平成30年12月1日
大村二三男
大村二三男
私は明石の中崎海岸にあり、そのこけら落としに夏目漱石が講演したことで知られる、中崎公会堂のすぐ近くに生まれそこで大きくなった。四軒長屋の二階の窓からいつも明石海峡そして淡路島が望めた。
朝はパンパンという乾いた焼玉エンジンの音で目を覚まし、夜になると淡路の航空灯台が一定間隔で狭い部屋をお昼のように明るく照らした。

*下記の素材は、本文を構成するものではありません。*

Lemma all_chars_impl (P Q : ascii → bool) s :
  (∀ c, P c = true → Q c = true) → all_chars P s = true → all_chars Q s = true.
Proof.
  intros HPQ. induction s as [|c s IH]; simpl; [reflexivity|].
  rewrite !andb_true_iff. intros [Hc Hs]. auto.
Qed.

Lemma split_no_sep sep s :
  all_chars (λ c, negb (Ascii.eqb c sep)) s = true → split sep s = [s].
Proof.
  induction s as [|c s IH]; simpl; [reflexivity|].
  rewrite andb_true_iff, negb_true_iff. intros [-> Hs].
  rewrite (IH Hs). reflexivity.
Qed.

Lemma split_app_sep sep s t :
  all_chars (λ c, negb (Ascii.eqb c sep)) s = true →
  split sep (s +:+ String sep t) = s :: split sep t.
Proof.
  induction s as [|c s IH]; simpl.
  - intros _. rewrite Ascii.eqb_refl. reflexivity.
  - rewrite andb_true_iff, negb_true_iff. intros [-> Hs].
    rewrite (IH Hs). reflexivity.
Qed.

Lemma split_join sep l :
  l ≠ [] →
  Forall (λ s, all_chars (λ c, negb (Ascii.eqb c sep)) s = true) l →
  split sep (join (String sep "") l) = l.
Proof.
  induction l as [|s l IH]; [congruence|]. intros _ Hall.
  apply Forall_cons in Hall as [Hs Hl].
  destruct l as [|s' l]; simpl.
  - apply split_no_sep, Hs.
  - change (String sep "" +:+ ?t) with (String sep t).
    rewrite split_app_sep by assumption. f_equal. apply IH; [congruence | assumption].
Qed.

Lemma all_chars_join P sep l :
  all_chars P sep = true → Forall (λ s, all_chars P s = true) l →
  all_chars P (join sep l) = true.
Proof.
  intros Hsep. induction l as [|s l IH]; [reflexivity|]. intros Hall.
  apply Forall_cons in Hall as [Hs Hl].
  destruct l as [|s' l]; [exact Hs|].
  change (join sep (s :: s' :: l)) with (s +:+ sep +:+ join sep (s' :: l)).
  rewrite !all_chars_app, Hs, Hsep, (IH Hl). reflexivity.
Qed.

Lemma string_of_uint_digits d : all_chars is_digit (NilEmpty.string_of_uint d) = true.
Proof. induction d; simpl; auto. Qed.

Lemma number_to_string_chars n : all_chars is_number_char (number_to_string n) = true.
Proof.
  assert (Hu : ∀ d, all_chars is_number_char (NilZero.string_of_uint d) = true).
  { intros d. apply all_chars_impl with (P := is_digit).
    - intros c Hc. unfold is_number_char. now rewrite Hc.
    - destruct d; try apply (string_of_uint_digits (_ _)); reflexivity. }
  unfold number_to_string. destruct (Z.to_int n); simpl; auto.
Qed.

Lemma number_to_string_nonempty n : number_to_string n ≠ "".
Proof.
  unfold number_to_string. destruct (Z.to_int n) as [d|d]; simpl; [|discriminate].
  destruct d; discriminate.
Qed.

Lemma string_to_number_to_string n : string_to_number (number_to_string n) = Some n.
Proof.
  unfold string_to_number, number_to_string.
  rewrite NilZero.isi.
  - simpl. f_equal. apply DecimalZ.of_to.
  - destruct n; simpl; try discriminate.
    intros [= H]. now apply DecimalPos.Unsigned.to_uint_nonnil in H.
  - destruct n; simpl; try discriminate.
    intros [= H]. now apply DecimalPos.Unsigned.to_uint_nonnil in H.
Qed.

Lemma to_numbers_printed l :
  ContextScope.to_numbers (number_to_string <$> l) = Ok l.
Proof.
  induction l as [|n l IH]; [reflexivity|].
  rewrite fmap_cons. cbn [ContextScope.to_numbers].
  rewrite string_to_number_to_string, IH. reflexivity.
Qed.

(** ** Segments of an identifier *)

Lemma printed_chars l : all_chars is_list_char (printed l) = true.
Proof.
  apply all_chars_join; [reflexivity|].
  apply Forall_fmap, Forall_forall. intros n _. simpl.
  apply all_chars_impl with (P := is_number_char); [|apply number_to_string_chars].
  intros c Hc. unfold is_list_char. now rewrite Hc.
Qed.

Lemma printed_nonempty l : l ≠ [] → ∃ c s, printed l = String c s.
Proof.
  destruct l as [|n l]; [congruence|]. intros _. unfold printed.
  rewrite fmap_cons. pose proof (number_to_string_nonempty n) as Hn.
  destruct (number_to_string n) as [|c s] eqn:E; [congruence|].
  destruct (number_to_string <$> l); simpl; eauto.
Qed.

遊び場は公会堂の前の浜、近所の遊び仲間と平たい石を投げあい、石が何度ステップしたかを競い合った。眼前にはいつも平たい鍋のような優しい形の淡路島、東には舞子の六角堂、西に目をやれば港の灯台。これが私の幼少期の最も美しい世界である。そして、この見事な光景に欠かすことができないものがフネ。それが機帆船であり、漁船であった。小学校の高学年ごろからか、学校を終えた土曜日などに自転車で海岸沿いに明石港へよく行ったものである。
先ず家を出て西向かう。左に江崎の灯台を見ながら進む。まもなく突き当たりに女郎館(当時「不良」と称されたおニイさんの自慢話から教わった言葉)。見てはならないとは思いつつもちらっと横目で見る。しかし、この廓街の西のつきあたりが灯台の対岸で港に出入りする船を間近に見ることができる格好の場所であった。それで時どきではあるが廓街のメインストリートを通ってそこに行った。廓の玄関先にはきまって独特の雰囲気が感じられるバアさんがすわっていた。時々そのバアさんを囲んでいる襦袢やシミーズ一枚のおネエさんがいたりして、ドキッとさせられた。また、その街の突き当りには汚れたガラス窓に「サック有ります」と墨書された紙が貼りつけられただけの古ぼけた怪しげな家があり、子供心にも「やはり、ここは・・・」と思ったことである。
話をもとに戻す。廓街を横目で見て錦江橋を渡る。
またまた余談であるが、昭和20年代はこの橋の頭頂部は階段になっていた。自転車を担いで渡らねばならぬので不便極まりないものであった。あとで聞いた話だが、これは終戦後進駐軍が駅前からジープで直接女郎館に繰り込むの防ぐために市が考えた苦肉の策であったとか。昭和30年ごろに今のような普通の橋に架け替えられた。
橋のたもとは、機帆船の荷揚げ場になっていたのか、淡路産の瓦、玉ねぎなどの荷役でにぎわっていた。さらに西へ進むと、魚の荷揚げ場だったのだろう、いつも水が懸けられて濡れている岸壁があった。
そこには明らかに機帆船とは異なる船が泊っていた。私らが当時機帆船と呼んだフネは、お腹が大きく鈍重な感じであった。それにひきかえそのフネは船体がキュッとしまっていて、機敏な動きをするようなフネであった。つまり、これが「生船」「明石型生船」であったろう。
当時私は煤で汚れたようで見栄えがせず、重い瓦や土管などを積んでとろとろ走っている機帆船が好きだった。それに比べ、生船はいつも忙しそうに入港してはすぐに出ていく。乗組員も機帆船は夫婦者が多かったようであるが、生船は生きのいい男衆だけだったように思う。何しろ生船は積んでいるものが生きている魚である。荷役中も何かしら緊張感が漂い、話しかけたら怒られそうな生きのいいおニイさんばかりのようであった。